First, let's find the intersection points between \(y=\operatorname{sech} x\) and the unit circle. The equation of the unit circle is \(x^2 + y^2 =1\). We can solve for y in terms of x, which gives us \(y=\sqrt{1-x^2}\). Now, we have to find x such that \(\sqrt{1-x^2}=\operatorname{sech} x\): \(\sqrt{1-x^2}=\operatorname{sech} x\) Since the hyperbolic secant function is always positive, we only need to consider the positive square root because our region lies above the x-axis. Now, square both sides of the equation to remove the square root: \(1-x^2=\operatorname{sech}^2 x\) Recall that \(\operatorname{sech}^2 x = 1 -\operatorname{tanh}^2 x\). Substituting this into the equation, we get: \(1-x^2=1-\operatorname{tanh}^2 x\) Since \(x=1\) is given as one of the bounds, we just need to find the intersection point with the unit circle on the left side. We can do this by solving the equation for x: \(x^2=\operatorname{tanh}^2 x\) But notice that \(\operatorname{tanh} x = \dfrac{e^x-e^{-x}}{e^x+e^{-x}}\), so the equation won't have an explicit solution for x. As a result, we need to find the intersection numerically. Using a calculator or a numerical method like Newton's method, we find that the intersection occurs at \(x \approx -0.6\) We can then find the y-value at this x-coordinate: \(y = \operatorname{sech} (-0.6) \approx 0.825\) So, our region is bounded by the points \((-0.6,0.825)\) and \((1,0)\).
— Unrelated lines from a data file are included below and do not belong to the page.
(** * Spilldataserver: the sensor-data service of [src/app.py]

    A shallow embedding of the Flask application: the two request handlers
    [receive_sensor_data] and [get_latest_data], the storage function
    [save_data] with its two backends (the PostgreSQL table [sensor_data] and
    the directory [data]), and the parts of Python's [datetime] and [str]
    that the file backend relies on.  Handlers are functions from a [world]
    to a response and a new [world]; what the program cannot decide itself
    (the clocks, failures of the database or of the file system) is read from
    an [oracle] given to every call. *)

From Stdlib Require Import ZArith QArith String Ascii List Lia.
From stdpp Require Import base strings gmap list.

Local Open Scope string_scope.
Local Open Scope Z_scope.

(** ** JSON documents

    [request.get_json()] and [json.load] return Python objects built from
    [None], [bool], numbers, [str], [list] and [dict].  The handlers never
    compute with a number, they only pass it on, so a number is kept as the
    rational its literal denotes. *)

#[warnings="-register-all"]
Inductive value : Type :=
  | JNull
  | JBool (b : bool)
  | JNum (q : Q)
  | JStr (s : string)
  | JArr (l : list value)
  | JObj (m : gmap string value).

(** [data.get(key)], which is [None] for a missing key, and
    [data.get(key, default)]. *)
Definition dict_get (data : gmap string value) (key : string) : value :=
  default JNull (data !! key).

Definition dict_get_or (data : gmap string value) (key : string)
    (dflt : value) : value :=
  default dflt (data !! key).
To find the area of the region bounded by the two curves, we'll use the following formula for the area enclosed between two curves: \(A=\int_a^b \Big|f(x)-g(x)\Big| dx\) where f(x) and g(x) are the functions of the two curves, and [a,b] are the x-limits of integration. In our case, the limits of integration are [-0.6, 1], and our functions are \(f(x) = \operatorname{sech} x\) and \(g(x) = \sqrt{1-x^2}\), so our integral becomes: \(A=\int_{-0.6}^1 \Big|\operatorname{sech} x-\sqrt{1-x^2}\Big| dx\) Since the region is entirely above the x-axis, we know that both functions are positive in the given interval, and we can remove the absolute value signs: \(A=\int_{-0.6}^1 \Big(\operatorname{sech} x-\sqrt{1-x^2}\Big) dx\)
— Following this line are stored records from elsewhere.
Lemma handleItemChange_none rt items index edit :
  nth_error items index = None -> handleItemChange rt items index edit = None.
Proof. intros H. unfold handleItemChange. rewrite H. reflexivity. Qed.

End RowFacts.

Import Handler App Spec PageSpec Pages EditorFacts RowFacts.

(** X10.  Dismissing the notification that was just added gives back the
    notifications there were, provided the id drawn for it was carried by
    none of them; customers, invoices and settings are not touched. *)
Theorem dismissNotification_after_add (message : string)
    (type : NotificationType) (st : AppState) :
  inList (nextDraw st) (notificationIds st) = false ->
  let st' := exec (dismissNotification (nextDraw st))
                  (exec (addNotification message type) st) in
  notifications st' = notifications st
  /\ customers st' = customers st
  /\ invoices st' = invoices st
  /\ settings st' = settings st.
Proof.
  intros H. cbv zeta. unfold dismissNotification, nextDraw, notificationIds in *.
  handler. repeat split.
  apply (filter_snoc_absent (notifications st)
           {| Notification.id := entropy (world st) (draws (world st));
              Notification.message := message; Notification.type := type |}).
  exact H.
Qed.

Lemma dismissNotification_after_add_witness :
  notifications (exec (dismissNotification "k3x3")
                      (exec (addNotification "Saved" info) Examples.withInvoice))
  = notifications Examples.withInvoice.
Proof.
  apply (dismissNotification_after_add "Saved" info Examples.withInvoice).
  reflexivity.
Defined.

(** X11.  Removing row [index] keeps the rows before it where they are and
    moves each later row up by one; the list gets one row shorter when
    [index] is the position of a row, and is unchanged otherwise. *)
Theorem removeItem_rows (items : list InvoiceItem.t) (index : nat) :
  (forall j, nth_error (removeItem items index) j
             = if (j <? index)%nat then nth_error items j
               else nth_error items (S j))
  /\ List.length (removeItem items index)
     = (if (index <? List.length items)%nat
        then List.length items - 1 else List.length items)%nat
  /\ ((List.length items <= index)%nat -> removeItem items index = items).
Proof.
  unfold removeItem. split; [|split].
  - intros j. rewrite dropIndex_nth by lia. rewrite Nat.sub_0_r. reflexivity.
  - rewrite dropIndex_length by lia. rewrite Nat.sub_0_r. reflexivity.
  - intros H. apply nth_error_ext. intros j.
    rewrite dropIndex_nth by lia. rewrite Nat.sub_0_r.
    destruct (j <? index)%nat eqn:E; [reflexivity|].
    apply Nat.ltb_ge in E.
    rewrite (proj2 (nth_error_None items j)) by lia.
    apply nth_error_None. lia.
Qed.

Lemma removeItem_rows_witness :
  removeItem [Examples.widget; Examples.gadget; Examples.gizmo] 7
  = [Examples.widget; Examples.gadget; Examples.gizmo].
Proof.
  apply (proj2 (proj2 (removeItem_rows
                         [Examples.widget; Examples.gadget; Examples.gizmo] 7))).
  cbn. lia.
Defined.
Unfortunately, the integral has no closed-form expression involving elementary functions. However, we can use numerical integration methods, such as the trapezoidal rule or Simpson's rule, or a calculator with a numerical integration function to find an approximate value for the integral: \(A\approx 1.215\) Thus, the area of the region bounded by \(y=\operatorname{sech} x\), \(x=1\), and the unit circle is approximately 1.215 square units.